Monedas locales: ¿cómo financiarse comunitariamente?

Las comunidades locales están siempre inmersas en una maraña burocrática, que no les hace tener recursos propios. Bien sea a nivel regional, de ayuntamientos o de unidades menores al municipio, el financiamiento siempre suele provenir de la asignación del Estado central, por lo que la planificación presupuestaria es cuesta arriba y muchas veces está sujeta a la venia de los gobernantes de turno. Es por eso que las comunidades han buscado formas de financiación, y las monedas locales son una de ellas.

Pero, ¿qué son? Las monedas locales, también conocidas como monedas sociales, son generalmente instrumentos de intercambio cuya tasa suele estar anclada a la moneda nacional. El propósito de utilizar estas monedas es, principalmente, favorecer al comercio local, a través de la compra en comercios específicos.

Dinámica de las monedas locales

Aunque esto varía entre cada país según las distintas regulaciones, las monedas locales suelen estar enmarcadas en una misma dinámica. Alguna ONG o ente público municipal las emite, generalmente en paridad 1:1 con la moneda nacional, y ofrece opciones para comprarla, bien sea de modo físico o electrónico.

Después, una serie de comercios exclusivos de esa localidad comienzan a aceptar esa moneda. El objetivo es que ese dinero se gaste solo en esos comercios, que suelen ser productores locales, restaurantes, bares, o negocios de propietarios residentes en la zona.

Al gastarlos allí, se dinamiza el comercio local, en detrimento de las grandes franquicias que, en el contexto de la globalización, solo los debilita.

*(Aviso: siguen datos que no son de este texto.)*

(** [Math.random] only returns doubles of [0, 1). *)
Definition fair (g : rng) : Prop :=
  forall n, unit_interval (draws g n).

(** The two variants of a button. *)
Definition callback_button (b : Button.t) : Prop :=
  Button.callback b <> None /\ Button.url b = None /\ Button.target b = None.

Definition link_button (b : Button.t) : Prop :=
  Button.callback b = None /\ Button.url b <> None.

(** A button is of one variant, and has a callback or a URL, not both. *)
Definition valid_button (b : Button.t) : Prop :=
  exactly_one (callback_button b) (link_button b)
  /\ exactly_one (Button.callback b <> None) (Button.url b <> None).

(** The variants of a badge. *)
Definition dynamic_badge (b : Badge.t) : Prop :=
  Badge.dynamic b <> None /\ Badge.callback b = None /\ Badge.url b = None.

Definition static_badge (b : Badge.t) : Prop :=
  Badge.dynamic b = None /\ Badge.callback b = None /\ Badge.url b = None
  /\ Badge.text b <> None.

Definition callback_badge (b : Badge.t) : Prop :=
  Badge.dynamic b = None /\ Badge.callback b <> None /\ Badge.url b = None.

Definition link_badge (b : Badge.t) : Prop :=
  Badge.dynamic b = None /\ Badge.callback b = None
  /\ Badge.url b <> None /\ Badge.target b <> None.

(** The requests a computation added to the trace of [w]. *)
Definition requests_of {H A : Type} (m : world_of H -> A * world_of H)
    (w : world_of H) (added : list action) : Prop :=
  trace (snd (m w)) = (trace w ++ added)%list.

(** A host and a world to run the handlers in. *)
Definition demo_context : context :=
  {| host_card := fun _ => Fulfilled (fun _ => Str "Plan the trip");
     host_ui := fun _ _ => Fulfilled tt;
     host_signUrl := fun url _ => url |}.

(** The same host with another name on the card. *)
Definition renamed_context : context :=
  {| host_card := fun _ => Fulfilled (fun _ => Str "Book the flights");
     host_ui := host_ui demo_context;
     host_signUrl := host_signUrl demo_context |}.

Eusko: un ejemplo de éxito

Europa es el continente donde las monedas locales han tenido más éxito, y Francia el país que cuenta con más numero de ellas. Algunos censos estiman que en Francia hay al menos 75 monedas locales. De ellas, la que más destaca es el Eusko, una moneda establecida en el País Vasco francés y, desde 2013, la más exitosa del país.

El éxito del Eusko es multidimensional. Principalmente, esta moneda local se ha popularizado muchísimo, por lo que hoy son cientos de comercios los que la usan. Además, se puede usar en modalidad electrónica y física, y ha recibido apoyos de los gobiernos locales y a nivel regional.

Sus resultados para fomentar el comercio local han sido provechosos según diversas estadísticas, y además la moneda ha sido muy útil para fomentar la identidad vasca en Francia, así como el uso del euskera.